(* ===== verification/Dyadic.v ===== *)
(** Dyadic blocks: block [(o, b)] is the set of pages [p] with [p / 2^o = b].

    The free-block index of a buddy allocator is meant to hold exactly the
    maximal free dyadic blocks ([maxfree]).  This file has the theory of
    maximal blocks over an arbitrary page predicate, and the one lemma both
    splitting and merging rest on: how the maximal blocks change when a block
    is removed from a maximal block ([maxfree_remove]). *)

From Stdlib Require Import ZArith Lia.
From stdpp Require Import base list list_numbers numbers.
From S2P Require Import Prelude.
From S2P Require Import Machine.

(** The largest order of a block. *)
Definition TOP : Z := 10.

Section dyadic.
Implicit Types (F : Z -> bool) (o b p : Z).

Definition allfree F o b : bool := forallb F (seqZ (b * 2 ^ o) (2 ^ o)).

Definition maxfree F o b : bool :=
  allfree F o b && ((o =? TOP) || negb (allfree F (o + 1) (b / 2))).

Lemma in_block o b p : 0 <= o -> p / 2 ^ o = b <-> b * 2 ^ o <= p < (b + 1) * 2 ^ o.
Proof.
  intros. pose proof (pow2_pos o ltac:(done)) as Hp.
  pose proof (Z.div_mod p (2 ^ o) ltac:(lia)). pose proof (Z.mod_pos_bound p (2 ^ o) Hp).
  split; [intros <-; nia|]. intros. symmetry. apply (Z.div_unique p (2 ^ o) b (p - b * 2 ^ o)); lia.
Qed.

Lemma block_head o b : 0 <= o -> (b * 2 ^ o) / 2 ^ o = b.
Proof. intros. apply Z.div_mul. pose proof (pow2_pos o). lia. Qed.

(** The ancestor of a block, and of its pages, at a higher order. *)
Lemma div_pow2_up p o o' : 0 <= o <= o' -> p / 2 ^ o' = p / 2 ^ o / 2 ^ (o' - o).
Proof.
  intros. rewrite Z.div_div by (pose proof (pow2_pos o); pose proof (pow2_pos (o' - o)); lia).
  rewrite <- Z.pow_add_r by lia. f_equal. f_equal. lia.
Qed.

Lemma half_up b n : 0 < n -> b / 2 ^ n = b / 2 / 2 ^ (n - 1).
Proof. intros. apply (div_pow2_up b 1 n). lia. Qed.

Lemma up_half b n : 0 <= n -> b / 2 ^ (n + 1) = b / 2 ^ n / 2.
Proof.
  intros. rewrite (div_pow2_up b n (n + 1)) by lia.
  replace (n + 1 - n) with 1 by lia. done.
Qed.

Lemma lxor1_half b : 0 <= b -> Z.lxor b 1 / 2 = b / 2.
Proof.
  intros. rewrite lxor_1 by done. pose proof (Zmod_even b).
  destruct (Z.even b); Z.to_euclidean_division_equations; lia.
Qed.

Lemma half_eq_cases a b : 0 <= a -> a / 2 = b / 2 <-> b = a \/ b = Z.lxor a 1.
Proof.
  intros Ha. split.
  - intros H. rewrite lxor_1 by done. pose proof (Zmod_even a).
    destruct (Z.even a); Z.to_euclidean_division_equations; lia.
  - intros [->| ->]; [done|]. symmetry. by apply lxor1_half.
Qed.

Lemma lxor1_ne b : 0 <= b -> Z.lxor b 1 <> b.
Proof. intros. rewrite lxor_1 by done. destruct (Z.even b); lia. Qed.

Lemma lxor1_nonneg b : 0 <= b -> 0 <= Z.lxor b 1.
Proof. intros. apply Z.lxor_nonneg. lia. Qed.

Lemma allfree_spec F o b : 0 <= o -> allfree F o b = true <-> forall p, p / 2 ^ o = b -> F p = true.
Proof.
  intros. unfold allfree. rewrite forallb_forall. split.
  - intros Hf p Hp. apply Hf. apply list_elem_of_In, elem_of_seqZ.
    apply in_block in Hp; [|done]. lia.
  - intros Hf p Hp%list_elem_of_In%elem_of_seqZ. apply Hf. apply in_block; [done|lia].
Qed.

Lemma allfree_false F o b p : 0 <= o -> p / 2 ^ o = b -> F p = false -> allfree F o b = false.
Proof.
  intros Ho Hp Hf. destruct (allfree F o b) eqn:E; [|done].
  rewrite allfree_spec in E by done. rewrite E in Hf; done.
Qed.

Lemma allfree_ext F G o b :
  0 <= o -> (forall p, p / 2 ^ o = b -> F p = G p) -> allfree F o b = allfree G o b.
Proof.
  intros Ho H. apply eq_true_iff_eq. rewrite !allfree_spec by done.
  split; intros Hf p Hp; [rewrite <- H|rewrite H]; auto.
Qed.

(** Blocks inside a free block are free. *)
Lemma allfree_down F o b o' b' :
  0 <= o' <= o -> b' / 2 ^ (o - o') = b -> allfree F o b = true -> allfree F o' b' = true.
Proof.
  intros Ho Hb. rewrite !allfree_spec by lia. intros Hf p Hp. apply Hf.
  rewrite (div_pow2_up p o' o) by lia. by rewrite Hp.
Qed.

(** Two free buddies make a free parent. *)
Lemma allfree_join F o b :
  0 <= o -> 0 <= b -> allfree F o b = true -> allfree F o (Z.lxor b 1) = true ->
  allfree F (o + 1) (b / 2) = true.
Proof.
  intros Ho Hb. rewrite !allfree_spec by lia. intros H1 H2 p Hp.
  rewrite up_half in Hp by lia. symmetry in Hp. apply half_eq_cases in Hp as [Hp|Hp]; auto.
Qed.

Lemma maxfree_allfree F o b : maxfree F o b = true -> allfree F o b = true.
Proof. unfold maxfree. by intros [? _]%andb_prop. Qed.

(** No free block properly contains a maximal one. *)
Lemma maxfree_above F o b o' :
  0 <= o -> o < o' <= TOP -> maxfree F o b = true -> allfree F o' (b / 2 ^ (o' - o)) = false.
Proof.
  unfold maxfree, TOP. intros Ho Ho' [_ Hp]%andb_prop.
  destruct (Z.eqb_spec o 10); [lia|]. simpl in Hp. apply negb_true_iff in Hp.
  destruct (allfree F o' _) eqn:E; [|done].
  rewrite (allfree_down F o' (b / 2 ^ (o' - o)) (o + 1) (b / 2)) in Hp; [done|lia| |done].
  rewrite (half_up b (o' - o)) by lia. f_equal. f_equal. lia.
Qed.

Lemma maxfree_unique F o o' p :
  0 <= o <= TOP -> 0 <= o' <= TOP ->
  maxfree F o (p / 2 ^ o) = true -> maxfree F o' (p / 2 ^ o') = true -> o = o'.
Proof.
  intros Ho Ho' H1 H2. destruct (Z.lt_trichotomy o o') as [Hlt|[?|Hlt]]; [exfalso|done|exfalso].
  - apply (maxfree_above F o _ o') in H1; [|lia|lia]. rewrite <- div_pow2_up in H1 by lia.
    apply maxfree_allfree in H2. congruence.
  - apply (maxfree_above F o' _ o) in H2; [|lia|lia]. rewrite <- div_pow2_up in H2 by lia.
    apply maxfree_allfree in H1. congruence.
Qed.

(** Every free block lies in a maximal one. *)
Lemma maxfree_exists F o b :
  0 <= o <= TOP -> allfree F o b = true ->
  exists o', o <= o' <= TOP /\ maxfree F o' (b / 2 ^ (o' - o)) = true.
Proof.
  intros Ho. remember (Z.to_nat (TOP - o)) as n eqn:Hn. revert o b Ho Hn.
  induction n as [|n IH]; intros o b Ho Hn Hf.
  - exists o. split; [lia|]. rewrite Z.sub_diag, Z.div_1_r. unfold maxfree, TOP in *.
    rewrite Hf. by destruct (Z.eqb_spec o 10); [|lia].
  - destruct (allfree F (o + 1) (b / 2)) eqn:E.
    + destruct (IH (o + 1) (b / 2)) as (o' & ? & Hm); [lia|lia|done|].
      exists o'. split; [lia|]. rewrite (half_up b (o' - o)) by lia.
      by replace (o' - o - 1) with (o' - (o + 1)) by lia.
    + exists o. split; [lia|]. rewrite Z.sub_diag, Z.div_1_r. unfold maxfree.
      by rewrite Hf, E, orb_true_r.
Qed.

(** ** Removing a block

    [t], [tb] is the block taken out of the maximal block [s], [sb]. *)
Section remove.
Context (A : Z -> bool) (t tb s sb : Z).
Context (Hts : 0 <= t <= s) (Hs : s <= TOP) (Htb : 0 <= tb) (Hin : tb / 2 ^ (s - t) = sb).
Context (Hmax : maxfree A s sb = true).

Definition removed (p : Z) : bool := A p && negb (p / 2 ^ t =? tb).

(** Block [(o, b)] meets the removed block. *)
Definition meets o b : bool :=
  if t <=? o then tb / 2 ^ (o - t) =? b else b / 2 ^ (t - o) =? tb.

Lemma allfree_removed o b : 0 <= o -> allfree removed o b = allfree A o b && negb (meets o b).
Proof.
  intros Ho. apply eq_true_iff_eq. rewrite andb_true_iff, negb_true_iff, !allfree_spec by done.
  unfold meets, removed. split.
  - intros H. split; [intros p Hp; specialize (H p Hp); by apply andb_prop in H as [? _]|].
    destruct (Z.leb_spec t o).
    + destruct (Z.eqb_spec (tb / 2 ^ (o - t)) b) as [Hb|]; [|done]. exfalso.
      specialize (H (tb * 2 ^ t)). rewrite (div_pow2_up _ t o), block_head, Z.eqb_refl, andb_false_r in H by lia.
      by specialize (H Hb).
    + destruct (Z.eqb_spec (b / 2 ^ (t - o)) tb) as [Hb|]; [|done]. exfalso.
      specialize (H (b * 2 ^ o)). rewrite (div_pow2_up _ o t), block_head, Hb, Z.eqb_refl, andb_false_r in H by lia.
      by specialize (H eq_refl).
  - intros [HA Hm] p Hp. rewrite HA by done. simpl. apply negb_true_iff, Z.eqb_neq. intros Hpt.
    destruct (Z.leb_spec t o).
    + apply Z.eqb_neq in Hm. apply Hm. rewrite <- Hpt, <- Hp. symmetry. apply div_pow2_up. lia.
    + apply Z.eqb_neq in Hm. apply Hm. rewrite <- Hp, <- Hpt. symmetry. apply div_pow2_up. lia.
Qed.

(** Up the tree, meeting the removed block is inherited; off the source block
    nothing meets it. *)
Lemma meets_up o b : 0 <= o -> o < t -> meets (o + 1) (b / 2) = meets o b.
Proof.
  intros. unfold meets. destruct (Z.leb_spec t o); [lia|].
  rewrite (half_up b (t - o)) by lia. destruct (Z.leb_spec t (o + 1)).
  - replace (o + 1 - t) with 0 by lia. replace (t - o - 1) with 0 by lia.
    rewrite !Z.div_1_r. apply Z.eqb_sym.
  - by replace (t - (o + 1)) with (t - o - 1) by lia.
Qed.

Lemma meets_inside o b : 0 <= o <= s -> meets o b = true -> b / 2 ^ (s - o) = sb.
Proof.
  unfold meets. intros Ho. destruct (Z.leb_spec t o); intros H1%Z.eqb_eq.
  - rewrite <- Hin, <- H1, (div_pow2_up tb (o - t) (s - t)) by lia. f_equal. f_equal. lia.
  - rewrite (div_pow2_up b (t - o) (s - o)), H1 by lia. rewrite <- Hin. f_equal. f_equal. lia.
Qed.

Lemma meets_outside o b : s <= o -> meets o b = (sb / 2 ^ (o - s) =? b).
Proof.
  intros. unfold meets. destruct (Z.leb_spec t o); [|lia].
  rewrite (div_pow2_up tb (s - t) (o - t)), Hin by lia. f_equal. f_equal. f_equal. lia.
Qed.

(** The blocks that become maximal: the buddies along the path from the removed
    block up to the source. *)
Definition sibling o b : bool :=
  (t <=? o) && (o <? s) && (b =? Z.lxor (tb / 2 ^ (o - t)) 1).

Lemma sibling_inside o b : sibling o b = true -> 0 <= o < s /\ b / 2 ^ (s - o) = sb.
Proof.
  unfold sibling. intros [[? ?]%andb_prop Hb]%andb_prop. zb; try done. subst b.
  split; [lia|]. rewrite half_up, lxor1_half by (apply Z.div_pos || lia; try apply pow2_pos; lia).
  rewrite <- half_up by lia. rewrite <- Hin, (div_pow2_up tb (o - t) (s - t)) by lia. f_equal. f_equal. lia.
Qed.

Lemma maxfree_remove o b :
  0 <= o <= TOP -> 0 <= b ->
  maxfree removed o b =
    (maxfree A o b && negb ((o =? s) && (b =? sb))) || sibling o b.
Proof.
  intros Ho Hb. unfold TOP in *.
  destruct (decide (s <= o)) as [Hso|Hso].
  - (* at or above the source's order *)
    assert (sibling o b = false) as -> by (unfold sibling; zb; try done; lia).
    rewrite orb_false_r. unfold maxfree at 1. rewrite allfree_removed, meets_outside by lia.
    destruct (Z.eqb_spec (sb / 2 ^ (o - s)) b) as [Hc|Hc]; simpl.
    + rewrite andb_false_r. simpl. symmetry.
      destruct (decide (o = s)) as [->|].
      * rewrite Z.sub_diag, Z.div_1_r in Hc. subst b. by rewrite !Z.eqb_refl, andb_false_r.
      * unfold maxfree. rewrite <- Hc, (maxfree_above A s) by (unfold TOP; lia || done). done.
    + rewrite andb_true_r.
      replace ((o =? s) && (b =? sb)) with false.
      2:{ symmetry. zb; try done. subst. rewrite Z.sub_diag, Z.div_1_r in Hc. done. }
      rewrite andb_true_r. unfold maxfree, TOP. f_equal.
      destruct (Z.eqb_spec o 10); [done|]. simpl. f_equal.
      rewrite allfree_removed, meets_outside by lia.
      destruct (Z.eqb_spec (sb / 2 ^ (o + 1 - s)) (b / 2)) as [Hc2|Hc2]; simpl; [|by rewrite andb_true_r].
      rewrite <- Hc2, (maxfree_above A s) by (unfold TOP; lia || done). done.
  - destruct (decide (b / 2 ^ (s - o) = sb)) as [Hbs|Hbs].
    + (* inside the source *)
      assert (forall o' b', o <= o' <= s -> b' / 2 ^ (s - o') = sb -> allfree A o' b' = true) as HA.
      { intros o' b' ? ?. eapply allfree_down; [..|by eapply maxfree_allfree]; [lia|done]. }
      assert ((b / 2) / 2 ^ (s - (o + 1)) = sb) as Hbs2.
      { rewrite <- Hbs, (half_up b (s - o)) by lia. f_equal. f_equal. lia. }
      unfold maxfree, TOP. rewrite !allfree_removed, (HA o b), (HA (o + 1) (b / 2)) by (done || lia). simpl.
      destruct (Z.eqb_spec o 10); [lia|]. simpl. rewrite negb_involutive.
      unfold sibling. destruct (Z.leb_spec t o); simpl.
      * destruct (Z.ltb_spec o s); [|lia]. simpl. unfold meets.
        destruct (Z.leb_spec t o), (Z.leb_spec t (o + 1)); try lia.
        replace (o + 1 - t) with (o - t + 1) by lia. rewrite up_half by lia.
        set (x := tb / 2 ^ (o - t)).
        assert (0 <= x) by (apply Z.div_pos; [done|apply pow2_pos; lia]).
        pose proof (half_eq_cases x b ltac:(done)). pose proof (lxor1_ne x ltac:(done)).
        zb; try done; naive_solver.
      * rewrite meets_up by lia. by destruct (meets o b).
    + (* off the source *)
      assert (sibling o b = false) as ->.
      { destruct (sibling o b) eqn:E; [|done]. by apply sibling_inside in E as [_ ?]. }
      assert (meets o b = false) as Hm1.
      { destruct (meets o b) eqn:E; [|done]. apply meets_inside in E; [done|lia]. }
      assert (meets (o + 1) (b / 2) = false) as Hm2.
      { destruct (meets (o + 1) (b / 2)) eqn:E; [|done]. exfalso. apply Hbs.
        apply meets_inside in E; [|lia]. rewrite <- E, (half_up b (s - o)) by lia. f_equal. f_equal. lia. }
      unfold maxfree. rewrite !allfree_removed, Hm1, Hm2, !andb_true_r by lia.
      destruct (Z.eqb_spec o s); [lia|]. simpl. by rewrite andb_true_r, orb_false_r.
Qed.
End remove.
End dyadic.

++++++

Look back at the data above. Transcribe exactly the lines starting at the line that contains "assert (meets (o" and ending at the line that contains "End remove.".

      assert (meets (o + 1) (b / 2) = false) as Hm2.
      { destruct (meets (o + 1) (b / 2)) eqn:E; [|done]. exfalso. apply Hbs.
        apply meets_inside in E; [|lia]. rewrite <- E, (half_up b (s - o)) by lia. f_equal. f_equal. lia. }
      unfold maxfree. rewrite !allfree_removed, Hm1, Hm2, !andb_true_r by lia.
      destruct (Z.eqb_spec o s); [lia|]. simpl. by rewrite andb_true_r, orb_false_r.
Qed.
End remove.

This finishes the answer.